Never mind what the tobacco companies may claim. When young people start smoking, they do so based on positive feelings and images, not a cold calculation of the risks, new research suggests.

"As adolescents age, the sense of the risk of smoking declines and their positive feelings and images of smoking rise" says Dan Romer, PhD, research director of the Institute for Adolescent Risk Communication at the Annenberg Public Policy Center of the University of Pennsylvania. "By creating favorable imagery, cigarette advertising lays the groundwork for smoking initiation in young people."

Perception of risk plays almost no role in deterring cigarette trial while exposure to cigarette advertising is positively related to taking up smoking, according to survey results in Smoking: Risk, Perception and Policy, published in June by the Annenberg Public Policy Center and the American Academy of Political and Social Science.

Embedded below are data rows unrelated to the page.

(* ===== verification/Scan.v ===== *)
(** The parts of the C library's [sscanf] and string functions the candidate code
    uses: conversions skip white space, a string is read up to its width, and a
    number is what [strtol] or [strtoul] makes of its text, cut to the width of
    the variable. *)
From S2P Require Import Prelude Bencode FwdSpec.

(** A conversion: the value and what is left, or a mismatch. *)
Definition scanner (A : Type) : Type := bytes -> option (A * bytes).

Fixpoint take_word (n : nat) (s : bytes) : bytes * bytes :=
  match n, s with
  | S m, c :: rest => if isspace c then ([], s) else let '(w, r) := take_word m rest in (c :: w, r)
  | _, _ => ([], s)
  end.
(** [%Ns] *)
Definition scan_s (n : nat) : scanner bytes := fun s =>
  match take_word n (skip_space s) with
  | ([], _) => None
  | (w, r) => Some (w, r)
  end.

(** [%s] *)
Definition scan_str : scanner bytes := fun s => scan_s (length s) s.

(** The sign and the digits of a number, white space skipped. *)
Definition scan_num (s : bytes) : option (bool * Z * bytes) :=
  let t := skip_space s in
  let neg := match t with c :: _ => c =? 45 | [] => false end in
  let t := match t with c :: rest => if (c =? 45) || (c =? 43) then rest else t | [] => t end in
  match t with
  | c :: _ => if isdigit c then let '(v, r) := read_digits t 0 in Some (neg, v, r) else None
  | [] => None
  end.
(** [%d] into an [int] *)
Definition scan_d : scanner Z := fun s =>
  match scan_num s with
  | Some (neg, v, r) => Some (i32 (if neg then Z.max (- 2 ^ 63) (- v) else Z.min (2 ^ 63 - 1) v), r)
  | None => None
  end.
(** [%u] into an [unsigned] *)
Definition scan_u : scanner Z := fun s =>
  match scan_num s with
  | Some (neg, v, r) => Some (u32 (if 2 ^ 64 <=? v then 2 ^ 64 - 1 else if neg then - v else v), r)
  | None => None
  end.
(** White space and then the text [w]. *)
Definition scan_lit (w : bytes) : scanner unit := fun s =>
  let t := skip_space s in
  if bytes_eqb (take (length w) t) w then Some (tt, drop (length w) t) else None.

Notation "'scan!' x <- m ; k" := (fun s0 => match m s0 with Some (x, s1) => k s1 | None => None end)
  (at level 100, x pattern, m at level 90, k at level 100, right associativity).
Definition scan_end {A} (a : A) : scanner A := fun s => Some (a, s).

(** The offset of the first occurrence of [w]. *)
Fixpoint find_off (w s : bytes) : option nat :=
  if bytes_eqb (take (length w) s) w then Some 0%nat
  else match s with [] => None | _ :: rest => option_map S (find_off w rest) end.

Definition has_prefix (w s : bytes) : bool := bytes_eqb (take (length w) s) w.

(** ** Text by lines *)

(** What is left of the text at the start of each of its lines. *)
Fixpoint line_heads (s : bytes) (start : bool) : list bytes :=
  match s with
  | [] => []
  | c :: rest => (if start then [s] else []) ++ line_heads rest (c =? 10)
  end.
(** The line at the start of a text, its newline included. *)
Fixpoint line_of (s : bytes) : bytes :=
  match s with
  | [] => []
  | c :: rest => if c =? 10 then [c] else c :: line_of rest
  end.
Definition lines (s : bytes) : list bytes := map line_of (line_heads s true).

(** ** Lemmas *)
Lemma lines_concat_aux s start : concat (map line_of (line_heads s start)) = if start then s else
  drop (length (line_of s)) s.
Proof.
  revert start. induction s as [|c s IH]; intros start; [by destruct start|]. cbn [line_heads line_of].
  destruct start; cbn [app map concat line_of].
  - destruct (c =? 10) eqn:E; rewrite IH; cbn; [done|]. f_equal.
    clear. induction s as [|d s IH]; [done|]. cbn. destruct (d =? 10); [done|]. cbn. by f_equal.
  - destruct (c =? 10) eqn:E; rewrite IH; cbn; done.
Qed.
(** The lines are the text. *)
Lemma lines_concat s : concat (lines s) = s.
Proof. apply (lines_concat_aux s true). Qed.
(** What a query with these arguments may do to the store. *)
Inductive query_effect (e : b44_serve) (args : option bytes) (from : option sockaddr) (now : Z) : b44_serve -> Prop :=
| qe_same : query_effect e args from now e
| qe_expire : query_effect e args from now (e <| sv_store := store_expire (sv_store e) now |>)
| qe_put q f store : args = Some (q_args q) -> q_from q = from -> put_args (q_args q) = inr f -> put_check e q f = None ->
    put_effect (sv_myid e) (store_expire (sv_store e) now) f now store ->
    query_effect e args from now (e <| sv_store := store |>).

Lemma handle_get_effect e q now : query_effect e (Some (q_args q)) (q_from q) now (handle_get e q now).1.
Proof.
  unfold handle_get. destruct (arg_str _ _) as [t| |]; try constructor. destruct (negb _); [constructor|].
  destruct (arg_int _ _); constructor.
Qed.
Lemma handle_put_effect e q now : query_effect e (Some (q_args q)) (q_from q) now (handle_put e q now).1.
Proof.
  unfold handle_put. destruct (put_args (q_args q)) as [[c m]|f] eqn:Ea; [constructor|].
  destruct (put_check e q f) as [[c m]|] eqn:Ec; [constructor|].
  pose proof (put_store_effect (sv_myid e) (store_expire (sv_store e) now) f now) as H.
  destruct (put_store _ _ _ _) as [store err]. cbn [fst] in H. by apply (qe_put _ _ _ _ q f).
Qed.
Lemma query_answer_effect e m buf from now :
  let e' := (query_answer e m buf from now).1 in
  query_effect e (benc_dict_find buf (cstr "a")) from now e' /\ (m = MGet -> e' = e \/ sv_store e' = store_expire (sv_store e) now).
Proof.
  unfold query_answer. destruct (_ ≫= _) as [tid|]; [|split; [constructor|by left]].
  destruct (_ <? _)%nat; [split; [constructor|by left]|].
  destruct (benc_dict_find buf (cstr "a")) as [[|c [|a rest]]|]; try (split; [constructor|by left]).
  destruct (negb _); [split; [constructor|by left]|].
  destruct (arg_str _ _) as [id| |]; try (split; [constructor|by left]).
  destruct (negb _); [split; [constructor|by left]|]. destruct m.
  - destruct (want_parse from (c :: a :: rest)) as [w4 w6]. set (q := mk_query _ _ _ _ _).
    split; [apply (handle_get_effect e q)|]. intros _. unfold handle_get.
    destruct (arg_str _ _); try by left. destruct (negb _); [by left|]. destruct (arg_int _ _); [by right|by right|by left].
  - set (q := mk_query _ _ _ _ _). split; [apply (handle_put_effect e q)|done].
Qed.
(** A rung never uncovers an address, whatever prefix it is taken at. *)
Lemma rung_covers f track now ban_ms l rung g T a :
  is_u64 (now + ban_ms) -> now <= T -> until_le (now + ban_ms) l -> length a = fam_len g ->
  covered l g T a -> covered (escalate_rung f track now ban_ms l rung) g T a.
Proof.
  intros H64 HT Hle Ha (b & Hin & Hf & Hu & Hc). unfold escalate_rung. set (pnet := net_mask _ _).
  destruct (Z.ltb_spec (weight_in f now rung.2 pnet l) (Z.of_nat rung.1 + 1)); [by exists b|].
  destruct (ban_in f now rung.2 pnet b) eqn:Ei.
  - destruct (first_in_some _ _ _ Hin Ei) as (i & E & Hi). rewrite E.
    apply ban_in_iff in Ei as (Hbf & _ & Hbits & Hp). assert (g = f) as -> by congruence.
    eexists. split; [eapply list_elem_of_lookup; exists i; apply list_lookup_insert_eq; by rewrite length_map|].
    split; [done|]. cbn [bn_until]. rewrite u64_id by done. specialize (Hle b Hin). split; [lia|].
    unfold net_contains, ban_net, bytes_eqb in *. cbn [bn_bits bn_net].
    apply bool_decide_eq_true in Hc. apply bool_decide_eq_true. rewrite Ha in *. rewrite <- Hc in Hp.
    rewrite net_set_take by (rewrite <- Hp, !net_mask_length; done). rewrite <- Hp. by rewrite net_mask_mask.
  - set (cl := map _ l). assert (Hcl : covered cl g T a).
    { exists b. split; [|done]. apply list_elem_of_fmap. exists b. by rewrite Ei. }
    destruct (first_in _ l) as [i|] eqn:E; [|done]. apply insert_covered; [done|]. intros y Hy (Hyf & Hyu & _).
    apply first_in_is in E as (x & Hx & Hpx). unfold cl in Hy. rewrite list_lookup_fmap, Hx in Hy. cbn in Hy.
    rewrite Hpx in Hy. injection Hy as <-. done.
Qed.
Lemma rung_until f track now ban_ms l rung :
  is_u64 (now + ban_ms) -> until_le (now + ban_ms) l -> until_le (now + ban_ms) (escalate_rung f track now ban_ms l rung).
Proof.
  intros H64 Hle. unfold escalate_rung. set (pnet := net_mask _ _). destruct (_ <? _); [done|].
  assert (Hcl : until_le (now + ban_ms) (map (fun b => if ban_in f now rung.2 pnet b then ban_zero else b) l)).
  { intros b (x & -> & Hx)%list_elem_of_fmap. destruct (ban_in _ _ _ _ x); [cbn; unfold is_u64 in H64; lia|by apply Hle]. }
  destruct (first_in _ l); [|done]. intros b [->|Hb]%elem_insert; [cbn; rewrite u64_id by done; lia|by apply Hcl].
Qed.
Lemma escalate_covers track f now ban_ms g T a l :
  is_u64 (now + ban_ms) -> now <= T -> length a = fam_len g -> until_le (now + ban_ms) l ->
  until_le (now + ban_ms) (ban_escalate l track f now ban_ms) /\
  (covered l g T a -> covered (ban_escalate l track f now ban_ms) g T a).
Proof.
  intros H64 HT Ha Hle. unfold ban_escalate. revert l Hle. generalize (drop 1 (imap (fun i b => (i, b)) (ladder f))).
  intros rungs. induction rungs as [|r rungs IH]; intros l Hle; cbn [fold_left]; [done|].
  destruct (IH (escalate_rung f track now ban_ms l r)) as [H1 H2]; [by apply rung_until|]. split; [done|].
  intros Hc. apply H2. by apply rung_covers.
Qed.

(** ** Lemmas: the scan *)
Lemma scan_inside f ab base now : forall l i st, covered l f now ab -> (ban_scan f ab base now i l st).2 = inl tt.
Proof.
  induction l as [|b l IH]; intros i st (x & Hin & Hf & Hu & Hc); [by apply elem_of_nil in Hin|]. cbn [ban_scan].
  assert (Hgo : forall b' st', x ∈ l -> (let '(l0, r) := ban_scan f ab base now (S i) l st' in (b' :: l0, r)).2 = inl tt).
  { intros b' st' Hx. specialize (IH (S i) st'). destruct (ban_scan f ab base now (S i) l st') as [l0 r]. apply IH. by exists x. }
  apply elem_of_cons in Hin as [<-|Hin].
  - rewrite Hf. destruct (Z.leb_spec (bn_until x) now); [lia|]. rewrite andb_false_r, bool_decide_true by done. cbn [negb].
    destruct (Z.ltb_spec now (bn_until x)); [|lia]. by rewrite Hc.
  - destruct (bn_family b) as [bf|]; [|by apply Hgo]. destruct (_ && _); [by apply Hgo|].
    destruct (negb _); [by apply Hgo|]. destruct (_ && _); [done|]. destruct (_ =? _); by apply Hgo.
Qed.
Lemma free_slot_room myid store target i store' :
  store_free_slot myid store target = Some (i, store') -> (i < length store')%nat.
Proof.
  unfold store_free_slot. destruct (find_index slot_free store) as [j|] eqn:Ef.
  - intros [= <- <-]. apply find_index_some in Ef as (x & Hx & _). by eapply lookup_lt_Some.
  - destruct (furthest _ _ _ _) as [[v d]|] eqn:Ev; [|done]. destruct (_ <=? _); [done|]. intros [= <- <-].
    destruct (furthest_spec _ _ _ _ _ _ Ev) as ([Hb | (s & _ & Hl & _)] & _); [done|]. rewrite Nat.sub_0_r in Hl.
    rewrite length_insert. by eapply lookup_lt_Some.
Qed.
Lemma put_store_takes myid store f now :
  pf_mutable f = true -> takes myid store (pf_target f) (pf_seq f) (match pf_cas f with Some c => c | None => -1 end) ->
  (forall c, pf_cas f = Some c -> 0 <= c) ->
  exists store', put_store myid store f now = (store', None) /\ held store' (pf_item f now).
Proof.
  intros Hm Ht Hcas. unfold put_store. destruct Ht as [(-> & [i store'] & Hi)|(i & it & -> & Hl & Him & Hs & Hc)].
  - rewrite Hi. eexists. split; [done|]. apply held_lookup. exists i. apply list_lookup_insert_eq.
    by apply free_slot_room in Hi.
  - rewrite Hl. cbn [from_option id]. rewrite Him, Hm. cbn [Bool.eqb negb].
    destruct (match pf_cas f with Some c => _ | None => false end) eqn:Ec.
    { destruct (pf_cas f) as [c|]; [|done]. rewrite <- (Hc (Hcas c eq_refl)), Z.eqb_refl in Ec. done. }
    destruct (Z.eqb_spec (pf_seq f) (it_seq it)); [lia|]. cbn [andb]. destruct (Z.leb_spec (pf_seq f) (it_seq it)); [lia|].
    eexists. split; [done|]. apply held_lookup. exists i. apply list_lookup_insert_eq. by eapply lookup_lt_Some.
Qed.
(** The statement the claimant in slot [i] is owed. *)
Definition owed_msg (h : rdv_host) (c : rdv_claimant) (seq : Z) : rdv_msg :=
  if in_state RDV_C_REFUSED c then mk_rdv RDV_REFUSE (h_gen h) (h_cid h) (c_cid c) seq (c_answer_re c) [c_refusal c]
  else mk_rdv RDV_ANSWER (h_gen h) (h_cid h) (c_cid c) seq (c_answer_re c) (c_answer c).
Fixpoint first_owed (h : rdv_host) (l : list rdv_claimant) (i : nat) : option nat :=
  match l with
  | [] => None
  | c :: l => if negb (c_pending c) || answer_stands h i then first_owed h l (S i) else Some i
  end.
(** A statement that does not encode leaves its number used. *)
Definition rdv_host_next (h : rdv_host) (info : bytes) : rdv_host * option rdv_out :=
  let seq := u32 (h_seq h + 1) in
  if h_info_pending h then
    if (RDV_HOST_PAYLOAD <? length info)%nat then (h, None)
    else
      let h := h <| h_seq := seq |> in
      match rdv_encode (mk_rdv (if h_gone h then RDV_TOMB else RDV_HOSTINFO) (h_gen h) (h_cid h) rdv_zero seq 0 info) RDV_MAX_MSG with
      | None => (h, None)
      | Some msg => (h <| h_info_pending := false |>, Some (mk_out msg RDV_SEAL_INFO))
      end
  else
    match first_owed h (h_c h) 0 with
    | None => (h, None)
    | Some i =>
        let c := c_at h i in
        let h := h <| h_seq := seq |> in
        match rdv_encode (owed_msg h c seq) RDV_MAX_MSG with
        | None => (h, None)
        | Some msg => (set_c h i (c <| c_pending := false |> <| c_holds := true |>), Some (mk_out msg RDV_SEAL_CLASS))
        end
    end.

(** ** The claimant *)
Inductive rdv_clstate := RDV_CL_ANNOUNCING | RDV_CL_OFFERED | RDV_CL_ANSWERED | RDV_CL_REFUSED.
#[export] Instance rdv_clstate_dec : EqDecision rdv_clstate.
Proof. solve_decision. Defined.
(** [k_prev] are [prev_cid[0 .. nprev)]. *)
Record rdv_client := mk_client_ {
  k_cid : bytes; k_host_cid : bytes; k_prev : list bytes; k_hseq : Z; k_host_gen : Z; k_seq : Z; k_offer_seq : Z; k_prev_offer_seq : Z;
  k_answer_seq : Z; k_state : rdv_clstate; k_have_host : bool; k_have_answer_seq : bool; k_live : bool; k_reask : bool; k_refusal : Z;
  k_host_gone : bool; k_offer : bytes; k_answer : bytes
}.
Definition client_eta (c : rdv_client) : rdv_client :=
  mk_client_ (k_cid c) (k_host_cid c) (k_prev c) (k_hseq c) (k_host_gen c) (k_seq c) (k_offer_seq c) (k_prev_offer_seq c)
    (k_answer_seq c) (k_state c) (k_have_host c) (k_have_answer_seq c) (k_live c) (k_reask c) (k_refusal c) (k_host_gone c)
    (k_offer c) (k_answer c).
#[export] Instance set_k_host_cid : Setter k_host_cid := ltac:(solve_setter client_eta).
#[export] Instance set_k_prev : Setter k_prev := ltac:(solve_setter client_eta).
#[export] Instance set_k_hseq : Setter k_hseq := ltac:(solve_setter client_eta).
#[export] Instance set_k_host_gen : Setter k_host_gen := ltac:(solve_setter client_eta).
#[export] Instance set_k_seq : Setter k_seq := ltac:(solve_setter client_eta).
#[export] Instance set_k_offer_seq : Setter k_offer_seq := ltac:(solve_setter client_eta).
#[export] Instance set_k_prev_offer_seq : Setter k_prev_offer_seq := ltac:(solve_setter client_eta).
#[export] Instance set_k_answer_seq : Setter k_answer_seq := ltac:(solve_setter client_eta).
#[export] Instance set_k_state : Setter k_state := ltac:(solve_setter client_eta).
#[export] Instance set_k_have_host : Setter k_have_host := ltac:(solve_setter client_eta).
#[export] Instance set_k_have_answer_seq : Setter k_have_answer_seq := ltac:(solve_setter client_eta).
#[export] Instance set_k_live : Setter k_live := ltac:(solve_setter client_eta).
#[export] Instance set_k_reask : Setter k_reask := ltac:(solve_setter client_eta).
#[export] Instance set_k_refusal : Setter k_refusal := ltac:(solve_setter client_eta).
#[export] Instance set_k_host_gone : Setter k_host_gone := ltac:(solve_setter client_eta).
#[export] Instance set_k_offer : Setter k_offer := ltac:(solve_setter client_eta).
#[export] Instance set_k_answer : Setter k_answer := ltac:(solve_setter client_eta).
(** ** What reading an offer does *)
Record scalars_same (h h' : rdv_host) : Prop := {
  ss_cid : h_cid h' = h_cid h; ss_gen : h_gen h' = h_gen h; ss_seq : h_seq h' = h_seq h; ss_grant : h_grant h' = h_grant h;
  ss_info : h_info_pending h' = h_info_pending h; ss_gone : h_gone h' = h_gone h
}.
Lemma scalars_refl h : scalars_same h h.
Proof. done. Qed.
Record heard (c c' : rdv_claimant) (m : rdv_msg) (new : bool) : Prop := {
  hd_cid : c_cid c' = c_cid c; hd_seq : c_last_seq c' = m_seq m; hd_have : c_have_seq c' = true; hd_holds : c_holds c' = false;
  hd_answer : c_answer c' = c_answer c; hd_re : c_answer_re c' = c_answer_re c \/ c_answer_re c' = m_seq m;
  hd_state : c_state c' = if new then RDV_C_HARVESTED else RDV_C_REFUSED;
  hd_pending : new = true -> c_pending c' = c_pending c /\ c_answer_re c' = c_answer_re c
}.
Inductive slot_effect (h : rdv_host) (m : rdv_msg) : rdv_host -> bool -> Prop :=
| SlotIgnored : slot_effect h m h false
| SlotHeard h1 i h' c' new :
    m_kind m = RDV_OFFER -> m_from m <> rdv_zero -> host_admit h (m_from m) = Some (h1, i) ->
    (c_have_seq (c_at h1 i) = true -> c_last_seq (c_at h1 i) < m_seq m) ->
    h_c h' = <[i := c']> (clear_holds (h_c h1)) -> scalars_same h h' -> heard (c_at h1 i) c' m new ->
    (h_grant h = 0 -> new = true) -> slot_effect h m h' new.
Lemma admit_scalars h cid h1 i : host_admit h cid = Some (h1, i) -> scalars_same h h1.
Proof. unfold host_admit. repeat case_match; try done; by intros [= <- <-]. Qed.
Lemma insert_clear i c l : (i < length l)%nat -> clear_holds (<[i := c]> l) = <[i := c <| c_holds := false |>]> (clear_holds l).
Proof. intros H. unfold clear_holds. apply list_fmap_insert. Qed.
Lemma slot_spec h m : host_ok h -> slot_effect h m (rdv_host_slot h m).1 (rdv_host_slot h m).2.
Proof.
  intros H. unfold rdv_host_slot. destruct (bool_decide (m_kind m = RDV_OFFER)) eqn:Ek; [cbn [negb]|constructor]. apply bool_decide_eq_true in Ek.
  destruct (bytes_eqb _ _) eqn:Ez; [constructor|]. apply bool_decide_eq_false in Ez. destruct (negb (rdv_addressed_to _ _)); [constructor|].
  destruct (host_admit h (m_from m)) as [[h1 i]|] eqn:Ea; [|constructor]. pose proof (admit_scalars _ _ _ _ Ea) as S1.
  pose proof (admit_ok _ _ _ _ H Ea) as (H1 & Hi & Hu & Hc). set (c := c_at h1 i) in *. destruct (c_have_seq c && (m_seq m <=? c_last_seq c)) eqn:Est.
  { assert (h1 = h) as ->; [|constructor]. unfold host_admit in Ea. destruct (rdv_host_find h (m_from m)); [by injection Ea|].
    destruct (match host_evict h RDV_C_FREE with Some _ => _ | None => _ end) as [j|]; [|done]. injection Ea as <- <-.
    exfalso. unfold c in Est. rewrite (c_at_lookup _ _ _ Hi) in Est. cbn in Hi, Est. assert (Hl := lookup_lt_Some _ _ _ Hi). rewrite length_insert in Hl.
    unfold c_at in Est. cbn in Est. erewrite nth_lookup_Some in Est by (by apply list_lookup_insert_eq). done. }
  assert (Hlt := lookup_lt_Some _ _ _ Hi). cbv zeta. set (c1 := c <| c_last_seq := m_seq m |> <| c_have_seq := true |>). set (h2 := set_c h1 i c1).
  set (h3 := h2 <| h_turn_spent := false |> <| h_c := clear_holds (h_c h2) |>). set (L := clear_holds (h_c h1)).
  assert (E3 : h_c h3 = <[i := c1 <| c_holds := false |>]> L) by (apply insert_clear; done).
  assert (HL : (i < length L)%nat) by (unfold L, clear_holds; by rewrite length_map).
  assert (A : forall h c, h_c h = <[i := c]> L -> c_at h i = c). { intros h0 c0 E. apply c_at_lookup. rewrite E. by apply list_lookup_insert_eq. }
  set (c3 := c1 <| c_holds := false |>) in *. rewrite (A h3 c3 E3).
  assert (S3 : scalars_same h h3) by (destruct S1; by split). clearbody h3. clear h2.
  set (h4 := if in_state RDV_C_ANSWERED c3 then _ else h3).
  assert (exists s, h_c h4 = <[i := c3 <| c_state := s |>]> L /\ scalars_same h h4 /\ s <> RDV_C_FREE /\ s <> RDV_C_ANSWERED) as (s4 & E4 & S4 & N4).
  { unfold h4. destruct (in_state RDV_C_ANSWERED c3) eqn:Es.
    - exists RDV_C_HARVESTED. split; [cbn; by rewrite E3, list_insert_insert_eq|]. split; [destruct S3; by split|done].
    - exists (c_state c). split; [by rewrite E3|]. split; [done|]. split; [done|by apply not_answered in Es]. }
  clearbody h4. clear h3 E3 S3. rewrite (A h4 _ E4). set (c4 := c3 <| c_state := s4 |>) in *.
  set (h5 := if in_state RDV_C_GONE c4 || _ then _ else h4).
  assert (h_c h5 = <[i := c3 <| c_state := RDV_C_HARVESTED |>]> L /\ scalars_same h h5) as [E5 S5].
  { unfold h5. destruct (in_state RDV_C_GONE c4 || in_state RDV_C_REFUSED c4) eqn:Es.
    - split; [cbn; by rewrite E4, list_insert_insert_eq|]. destruct S4; by split.
    - split; [|done]. rewrite E4. assert (s4 = RDV_C_HARVESTED) as ->; [|done]. apply orb_false_iff in Es as [Es1 Es2].
      apply bool_decide_eq_false in Es1, Es2. cbn in Es1, Es2. destruct s4; naive_solver. }
  clearbody h5. clear h4 E4 S4 c4. rewrite !(A h5 _ E5). assert (Hfresh : c_have_seq c = true -> c_last_seq c < m_seq m).
  { intros Hh. rewrite Hh in Est. cbn in Est. lia. }
  destruct (truth (h_grant h5) && (h_grant h5 <=? h_answered h5)) eqn:Eg; cbn [fst snd].
  - eapply SlotHeard; [done|done|exact Ea|done|cbn; by rewrite E5, list_insert_insert_eq|destruct S5; by split|split; try done; by right|].
    intros E0. rewrite (ss_grant _ _ S5), E0 in Eg. done.
  - eapply SlotHeard; [done|done|exact Ea|done|exact E5|done|split; try done; by left|done].
Qed.
(* ===== verification/RdvLive.v ===== *)
(** The rendezvous exchange of src/src/rdv.c goes through: from any state the two sides can
    reach, a claimant that may ask and a host that may answer complete an exchange in one
    round; and the one way a host's statement comes back as another than it was. *)
From S2P Require Import Prelude Rdv RdvWorld.

(** ** When a round goes through *)
(** The claimant has something new to ask and nothing keeps it from asking. *)
Definition may_ask (k : rdv_client) (offer : bytes) : bool :=
  negb (k_live k) && negb (bool_decide (k_state k = RDV_CL_REFUSED)) && negb (bool_decide (k_state k = RDV_CL_ANSWERED)) &&
  negb (k_host_gone k) && k_have_host k && (length offer <=? RDV_MAX_PAYLOAD)%nat && negb (bytes_eqb (k_cid k) rdv_zero) &&
  (k_reask k || (k_offer_seq k =? 0) || negb (bytes_eqb (k_offer k) offer)).
(** The host has room and nobody else to answer first. *)
Definition may_answer (h : rdv_host) (cid : bytes) : bool :=
  negb (h_info_pending h) && ((h_grant h =? 0) || (h_answered h <? h_grant h)) && bool_decide (is_Some (host_admit h cid)) &&
  forallb (fun c => negb (c_pending c) || bytes_eqb (c_cid c) cid) (h_c h).
(** Neither the host's own statement nor anything to a claimant waits or stands. *)
Definition nothing_owed (h : rdv_host) : Prop := h_info_pending h = false /\ forall j c, h_c h !! j = Some c -> quiet_c c.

Young people associate smoking with popularity and relaxation, the survey results found, and adolescents and young adults ages 14 to 29 are more likely to recall cigarette ads than those over 30.

The book includes analyses of two surveys, conducted by telephone in 1999 and 2000 with more than 4,000 young people and adults, on the attitudes, beliefs, feelings and perceptions of risk that young people associated with smoking. It also explores the implications of the survey results on smoking-control policies.

Because antismoking advertising focuses on smoking risks without influencing the favorable images that motivate young people to begin the habit, much of that advertising has had little impact on preventing the initiation of smoking, the researchers note.

Young people, and even adults, don't consider the consequences of smoking and almost invariably come to regret it, says Paul Slovic, president of Decision Research in Eugene, Ore., and professor of psychology at the University of Oregon. Slovic edited the volume and contributed a chapter to the book.

"The majority of smokers, regardless of age, want to quit smoking and believe they will do so within the next year," he says.

When asked, "If you had it to do over again, would you start smoking?" more than 85 percent of adult smokers and 80 percent of young smokers said they would not.